Assigned task: The line containing "#[local] Instance text_meaning" marks the end: quote every line from the start of the records below through it, word for word.
(Source material begins)
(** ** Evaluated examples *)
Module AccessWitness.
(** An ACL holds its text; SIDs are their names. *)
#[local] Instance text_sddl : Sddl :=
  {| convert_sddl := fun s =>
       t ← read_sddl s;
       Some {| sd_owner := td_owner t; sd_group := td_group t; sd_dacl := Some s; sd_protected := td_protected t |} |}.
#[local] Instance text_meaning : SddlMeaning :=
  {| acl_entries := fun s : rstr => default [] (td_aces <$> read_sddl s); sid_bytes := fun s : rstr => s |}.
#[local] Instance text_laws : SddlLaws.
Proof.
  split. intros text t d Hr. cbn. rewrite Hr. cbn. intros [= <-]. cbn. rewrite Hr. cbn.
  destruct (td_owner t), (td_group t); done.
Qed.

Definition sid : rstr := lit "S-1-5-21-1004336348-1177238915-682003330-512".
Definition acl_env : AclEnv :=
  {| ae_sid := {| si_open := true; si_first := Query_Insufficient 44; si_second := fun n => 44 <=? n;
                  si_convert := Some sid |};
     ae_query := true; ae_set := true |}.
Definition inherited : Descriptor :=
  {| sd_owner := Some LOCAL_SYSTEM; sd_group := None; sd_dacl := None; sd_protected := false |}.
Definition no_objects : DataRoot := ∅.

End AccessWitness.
(Source material ends)
Solution for this exercise:
(** ** Evaluated examples *)
Module AccessWitness.
(** An ACL holds its text; SIDs are their names. *)
#[local] Instance text_sddl : Sddl :=
  {| convert_sddl := fun s =>
       t ← read_sddl s;
       Some {| sd_owner := td_owner t; sd_group := td_group t; sd_dacl := Some s; sd_protected := td_protected t |} |}.
#[local] Instance text_meaning : SddlMeaning :=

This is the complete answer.